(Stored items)

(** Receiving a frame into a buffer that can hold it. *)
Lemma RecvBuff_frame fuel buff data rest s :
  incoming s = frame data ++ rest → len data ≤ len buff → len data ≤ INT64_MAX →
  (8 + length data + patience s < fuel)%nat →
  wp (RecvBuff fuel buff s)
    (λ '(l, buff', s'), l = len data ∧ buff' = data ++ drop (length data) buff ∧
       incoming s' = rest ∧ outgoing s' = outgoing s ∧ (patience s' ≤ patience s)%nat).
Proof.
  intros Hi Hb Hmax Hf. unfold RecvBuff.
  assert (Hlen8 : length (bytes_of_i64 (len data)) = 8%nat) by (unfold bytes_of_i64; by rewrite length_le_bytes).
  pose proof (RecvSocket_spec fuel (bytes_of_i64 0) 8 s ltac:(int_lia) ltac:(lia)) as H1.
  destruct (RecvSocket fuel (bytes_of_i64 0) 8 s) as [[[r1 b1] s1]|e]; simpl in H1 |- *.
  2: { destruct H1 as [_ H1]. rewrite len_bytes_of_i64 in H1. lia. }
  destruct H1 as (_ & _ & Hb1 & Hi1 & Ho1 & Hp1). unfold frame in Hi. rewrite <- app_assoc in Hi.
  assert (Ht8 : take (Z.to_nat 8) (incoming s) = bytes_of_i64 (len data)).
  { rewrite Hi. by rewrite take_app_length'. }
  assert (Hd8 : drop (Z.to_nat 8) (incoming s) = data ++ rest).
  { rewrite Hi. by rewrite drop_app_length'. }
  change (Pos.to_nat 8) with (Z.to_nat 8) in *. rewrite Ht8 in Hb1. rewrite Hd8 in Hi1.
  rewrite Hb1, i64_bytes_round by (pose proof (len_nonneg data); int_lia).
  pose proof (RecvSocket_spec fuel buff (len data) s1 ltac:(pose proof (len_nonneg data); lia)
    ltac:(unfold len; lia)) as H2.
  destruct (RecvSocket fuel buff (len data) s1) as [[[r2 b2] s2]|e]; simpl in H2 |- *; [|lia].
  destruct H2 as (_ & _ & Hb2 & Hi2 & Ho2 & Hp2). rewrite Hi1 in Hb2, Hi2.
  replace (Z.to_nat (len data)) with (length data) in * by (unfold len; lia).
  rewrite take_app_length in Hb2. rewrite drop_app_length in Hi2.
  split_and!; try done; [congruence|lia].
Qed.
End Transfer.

■ PROBLEM ■
Retype the records above exactly, from their first line through the line that contains "(8 + length data + patience s < fuel)%nat →", and stop there.

■ THE ANSWER ■
(** Receiving a frame into a buffer that can hold it. *)
Lemma RecvBuff_frame fuel buff data rest s :
  incoming s = frame data ++ rest → len data ≤ len buff → len data ≤ INT64_MAX →
  (8 + length data + patience s < fuel)%nat →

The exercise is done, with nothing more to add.